If I had a dollar every time someone asked me “How do you do it?” after I tell them I am a full time working Mum, I’d be able to be a stay-at-home Mum!
And why don’t people ask ‘How do you BOTH do it?”
You see, people always seem to look at the working Mum and ask her how she does it; as though the husband does nothing at all. Do people assume he does nothing?
Are we still stuck in the 1950s stereotype that childrearing is all up to the Mum? It’s strange to me that people are so impressed and surprised when I tell them how much my husband does. To me, marriage is a partnership. Simple.
The only way it works for me is because I have an amazingly supportive husband who mucks in and helps out. If he gets home early, he picks up the kids and starts dinner. If I have to go to a work event, he supports me.
So this is how I do it (hubby does pretty much the same):
- I get used to pushing through a haze of tiredness
- I drink lots of coffee
- I push myself to do something for myself – exercise or a long shower
- I do housework at 10pm
- I outsource and buy online as much as I can (including birthday cakes and cleaners)
- I don’t waste time at work, so I can leave on time
- I rush around like a mad woman in the mornings
- I can put a full face of make up on in 5 minutes (hubby doesn’t do this. Hee Hee).
- I have an amazing husband and supportive family
- I cook on Sunday afternoons and freeze meals to attempt to make weekday dinners easier
- I have every now and then given my kids Weet Bix for dinner!
I work full time for financial necessity, but even if I didn’t have to, I would still work part time. I think I would go insane if I was home full time. Does that mean I don’t love my kids enough? Hell no! I love them so much, my heart almost pops.
And I always assumed I would be a full time working Mum because my Mum always worked. I can’t remember her being around much when I was little, but she has told me that she actually worked part time when I was little. But I don’t remember. Isn’t that funny? Here we are tying ourselves in knots, worrying that we’re not there enough for our kids if we choose to work; and they probably won’t even remember whether we were around or not!
I think my kids have really benefitted from being in childcare. They are social and happy to make new friends. They don’t freak out if they spend the night away from home at someone else’s house and have learned good routines.
My six-year-old was so ready to start school this year because she had already been taught to look after herself and her bag at childcare, and to get her lunchbox and understand there are rules and schedules.
Even though they thrived at daycare, I still had many mornings of crying in the car in the carpark after dropping them when they have cried for me to stay home with them.
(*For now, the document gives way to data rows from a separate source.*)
(* ===== verification/Verilator.v ===== *)
(** * The Verilator test bench

    [verilator/microwatt-verilator.cpp]: the loop that clocks the SoC and connects
    its serial port to [uart_tx] and [uart_rx].  The SoC is code Verilator generates:
    the class [Toplevel] has the pins and [eval] the bench uses, with no law.
    [VM_TRACE] is set by the build; a trace is the list of the times dumped. *)
From S2P Require Import Prelude CMem UartSim UartLine.

Class Toplevel (T : Type) := {
  set_ext_clk : Z → T → T;
  set_ext_rst : Z → T → T;
  set_uart0_rxd : Z → T → T;
  uart0_txd : T → Z;
  eval : T → T;
  gotFinish : T → bool;
}.

Record bench (T : Type) := Bench {
  b_top : T;
  main_time : Z;
  b_dumps : list Z;
  b_rx : rx_vars;
  b_tx : tx_vars;
  b_term : terminal;
  b_out : list uart_out;
}.
Arguments Bench {T}.
Arguments b_top {T}.
Arguments main_time {T}.
Arguments b_dumps {T}.
Arguments b_rx {T}.
Arguments b_tx {T}.
Arguments b_term {T}.
Arguments b_out {T}.

Section bench.
Context {T : Type} `{!Toplevel T} (W : Z) (VM_TRACE : bool).
Abbreviation MM := (M (bench T)).

Definition on_top (f : T → T) : MM unit :=
  modify (λ s, Bench (f (b_top s)) (main_time s) (b_dumps s) (b_rx s) (b_tx s) (b_term s) (b_out s)).

(** [if (tfp) tfp->dump(main_time); main_time++;] *)
Definition dump_time : MM unit :=
  modify (λ s, Bench (b_top s) (u64 (main_time s + 1))
    (if VM_TRACE then b_dumps s ++ [main_time s] else b_dumps s) (b_rx s) (b_tx s) (b_term s) (b_out s)).

Definition tick : MM unit :=
  on_top (set_ext_clk 1);;
  on_top eval;;
  dump_time;;
  on_top (set_ext_clk 0);;
  on_top eval;;
  dump_time.

Fixpoint ticks (n : nat) : MM unit :=
  match n with O => mret tt | S n => tick;; ticks n end.

(** [uart_tx(top->uart0_txd)] and [top->uart0_rxd = uart_rx()]. *)
Definition bench_tx : MM unit := modify (λ s,
  let '(t, o) := uart_tx W (uart0_txd (b_top s)) (b_tx s) in
  Bench (b_top s) (main_time s) (b_dumps s) (b_rx s) t (b_term s) (b_out s ++ o)).
Definition bench_rx : MM unit := λ s,
  ('(b, r) ← zoom b_term (λ i s, Bench (b_top s) (main_time s) (b_dumps s) (b_rx s) (b_tx s) i (b_out s))
     (uart_rx W (b_rx s));
   modify (λ s, Bench (set_uart0_rxd b (b_top s)) (main_time s) (b_dumps s) r (b_tx s) (b_term s) (b_out s))) s.

Fixpoint main_loop (fuel : nat) : MM unit :=
  match fuel with
  | O => out_of_fuel
  | S fuel =>
      s ← get;
      if gotFinish (b_top s) then mret tt else
      tick;;
      bench_tx;;
      bench_rx;;
      main_loop fuel
  end.

Definition main (fuel : nat) : MM unit :=
  on_top (set_ext_rst 0);;
  ticks 5;;
  on_top (set_ext_rst 1);;
  main_loop fuel.

(** The state before [main]: a new SoC, and a terminal. *)
Definition bench_init (top : T) (t : terminal) : bench T := Bench top 0 [] rx_init tx_init t [].

(** ** What the SoC sends is printed *)

Definition cycle (t : T) : T := eval (set_ext_clk 0 (eval (set_ext_clk 1 t))).

Definition reset (t : T) : T := set_ext_rst 1 (Nat.iter 5 cycle (set_ext_rst 0 t)).

(** The serial output of the SoC over [n] cycles while nothing is typed. *)
Fixpoint txd_trace (n : nat) (t : T) : list Z :=
  match n with
  | O => []
  | S n => let t := cycle t in uart0_txd t :: txd_trace n (set_uart0_rxd 1 t)
  end.

(** The SoC finishes after exactly [n] cycles of an idle input. *)
Fixpoint finishes (n : nat) (t : T) : Prop :=
  match n with
  | O => gotFinish t = true
  | S n => gotFinish t = false ∧ finishes n (set_uart0_rxd 1 (cycle t))
  end.

Lemma tick_run s :
  ∃ d, tick s = Ret tt (Bench (cycle (b_top s)) (u64 (main_time s + 2)) d (b_rx s) (b_tx s) (b_term s) (b_out s)).
Proof.
  eexists. unfold tick, on_top, dump_time, modify, mbind, M_bind. cbn -[wrap].
  replace (u64 (u64 (main_time s + 1) + 1)) with (u64 (main_time s + 2)); [done|].
  unfold wrap. by rewrite Zplus_mod_idemp_l, <- Z.add_assoc.
Qed.

(** While nothing is typed, the input stays at 1. *)
Definition quiet_rx (r : rx_vars) (t : terminal) : Prop :=
  rx_state r = IDLE ∧ rx r = 1 ∧ typed t = [] ∧ closed t = false.

Lemma quiet_rx_step r t :
  quiet_rx r t → ∃ r' t', uart_rx W r t = Ret (1, r') t' ∧ quiet_rx r' t'.
Proof.
  destruct r as [st c k b r n], t as [ty cl rw rp]. intros (H1 & H2 & H3 & H4). cbn in *. subst.
  unfold uart_rx, rx_switch. cbn -[wrap RX_INTERVAL].
  destruct (RX_INTERVAL <=? n); by eexists _, _.
Qed.

Lemma bench_rx_quiet s :
  quiet_rx (b_rx s) (b_term s) →
  ∃ r t, quiet_rx r t ∧ bench_rx s =
    Ret tt (Bench (set_uart0_rxd 1 (b_top s)) (main_time s) (b_dumps s) r (b_tx s) t (b_out s)).
Proof.
  intros H. destruct (quiet_rx_step _ _ H) as (r & t & Hr & Hq). exists r, t. split; [done|].
  unfold bench_rx. unfold zoom. unfold mbind, M_bind. by rewrite Hr.
Qed.

Lemma u64_add a b : u64 (u64 a + b) = u64 (a + b).
Proof. unfold wrap. by rewrite Zplus_mod_idemp_l. Qed.

Lemma main_loop_ok n fuel s :
  quiet_rx (b_rx s) (b_term s) → finishes n (b_top s) → (n < fuel)%nat → u64 (main_time s) = main_time s →
  ∃ s', main_loop fuel s = Ret tt s' ∧ main_time s' = u64 (main_time s + 2 * Z.of_nat n) ∧
    b_out s' = b_out s ++ snd (uart_tx_run W (txd_trace n (b_top s)) (b_tx s)).
Proof.
  revert fuel s. induction n as [|n IH]; intros [|fuel] s Hq Hn Hf Ht; [lia| |lia|]; cbn [main_loop finishes] in *.
  { exists s. unfold get, mbind, M_bind. rewrite Hn. split; [done|]. rewrite Z.add_0_r. cbn. by rewrite app_nil_r. }
  destruct Hn as [Hno Hn]. rewrite (bind_Ret _ _ s s s) by done. rewrite Hno.
  destruct (tick_run s) as [d Hd]. step_with Hd.
  rewrite (bind_Ret bench_tx _ _ _ _ eq_refl). cbn [b_top b_tx].
  destruct (uart_tx W (uart0_txd (cycle (b_top s))) (b_tx s)) as [v1 o1] eqn:E1. cbn [b_rx b_term main_time b_dumps b_out].
  match goal with |- context [(bench_rx ≫= _) ?st] => destruct (bench_rx_quiet st Hq) as (r & t & Hq' & Hr) end.
  step_with Hr. cbn [b_top main_time b_dumps b_tx b_out].
  match goal with |- context [main_loop fuel ?st] => destruct (IH fuel st) as (s' & R & T' & O') end.
  - done.
  - done.
  - lia.
  - cbn [main_time]. apply wrap_wrap.
  - exists s'. split; [done|]. cbn [main_time b_out b_top b_tx] in T', O'. split.
    + rewrite T', u64_add. f_equal. lia.
    + rewrite O'. cbn [txd_trace uart_tx_run]. rewrite E1. destruct (uart_tx_run _ _ v1). cbn. by rewrite app_assoc.
Qed.

Lemma ticks_run n s :
  u64 (main_time s) = main_time s →
  ∃ d, ticks n s = Ret tt (Bench (Nat.iter n cycle (b_top s)) (u64 (main_time s + 2 * Z.of_nat n)) d
                             (b_rx s) (b_tx s) (b_term s) (b_out s)).
Proof.
  revert s. induction n as [|n IH]; intros s Ht.
  { exists (b_dumps s). rewrite Z.add_0_r, Ht. by destruct s. }
  cbn [ticks]. destruct (tick_run s) as [d Hd]. step_with Hd.
  match goal with |- context [ticks n ?st] => destruct (IH st) as [d' Hr] end; [apply wrap_wrap|].
  exists d'. rewrite Hr. cbn [b_top main_time b_rx b_tx b_term b_out]. rewrite u64_add, Nat.iter_succ_r.
  by replace (main_time s + 2 + 2 * Z.of_nat n) with (main_time s + 2 * Z.of_nat (S n)) by lia.
Qed.

(** [main] on a SoC that finishes after [n] cycles: it returns, after two evaluations
    per cycle, and has printed what the samples of the serial output decode to. *)
Lemma main_ok n fuel top t :
  typed t = [] → closed t = false → finishes n (reset top) → (n < fuel)%nat →
  ∃ s, main fuel (bench_init top t) = Ret tt s ∧ main_time s = u64 (2 * (5 + Z.of_nat n)) ∧
    b_out s = snd (uart_tx_run W (txd_trace n (reset top)) tx_init).
Proof.
  intros H1 H2 Hn Hf. unfold main, bench_init. rewrite (bind_Ret (on_top _) _ _ _ _ eq_refl).
  match goal with |- context [(ticks 5 ≫= _) ?st] => destruct (ticks_run 5 st eq_refl) as [d Hd] end.
  rewrite (bind_Ret _ _ _ _ _ Hd). rewrite (bind_Ret (on_top _) _ _ _ _ eq_refl).
  cbn [b_top main_time b_dumps b_rx b_tx b_term b_out].
  match goal with |- context [main_loop fuel ?st] => destruct (main_loop_ok n fuel st) as (s & R & T' & O') end.
  - by repeat split.
  - done.
  - done.
  - apply wrap_wrap.
  - exists s. split; [done|]. cbn [main_time b_out] in T', O'. split; [|exact O'].
    rewrite T'. change (0 + 2 * Z.of_nat 5) with 10. rewrite u64_add. f_equal. lia.
Qed.
End bench.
Having to turn your back on your small child who is crying and screaming for you to stay is the absolute worst part of being a working Mum. And I know they quickly got over it once they got distracted by toys or other friends. But hell, it tears you apart.
I went through it again when my little girl started school and we put her in to before school care so I could continue to start work at 8.30am. She didn’t know anyone at all and she looked so tiny in her school uniform – my sweet little Preppy.
For about a week I would sit in the car and cry after saying goodbye to her. And then I told my boss that I needed to start later so I could walk her in to her classroom at 8.45am. I didn’t ask, I just said that it was what I was doing. So now I work back a bit later and sometimes miss lunch, but I get to hold her hand while she skips in to class.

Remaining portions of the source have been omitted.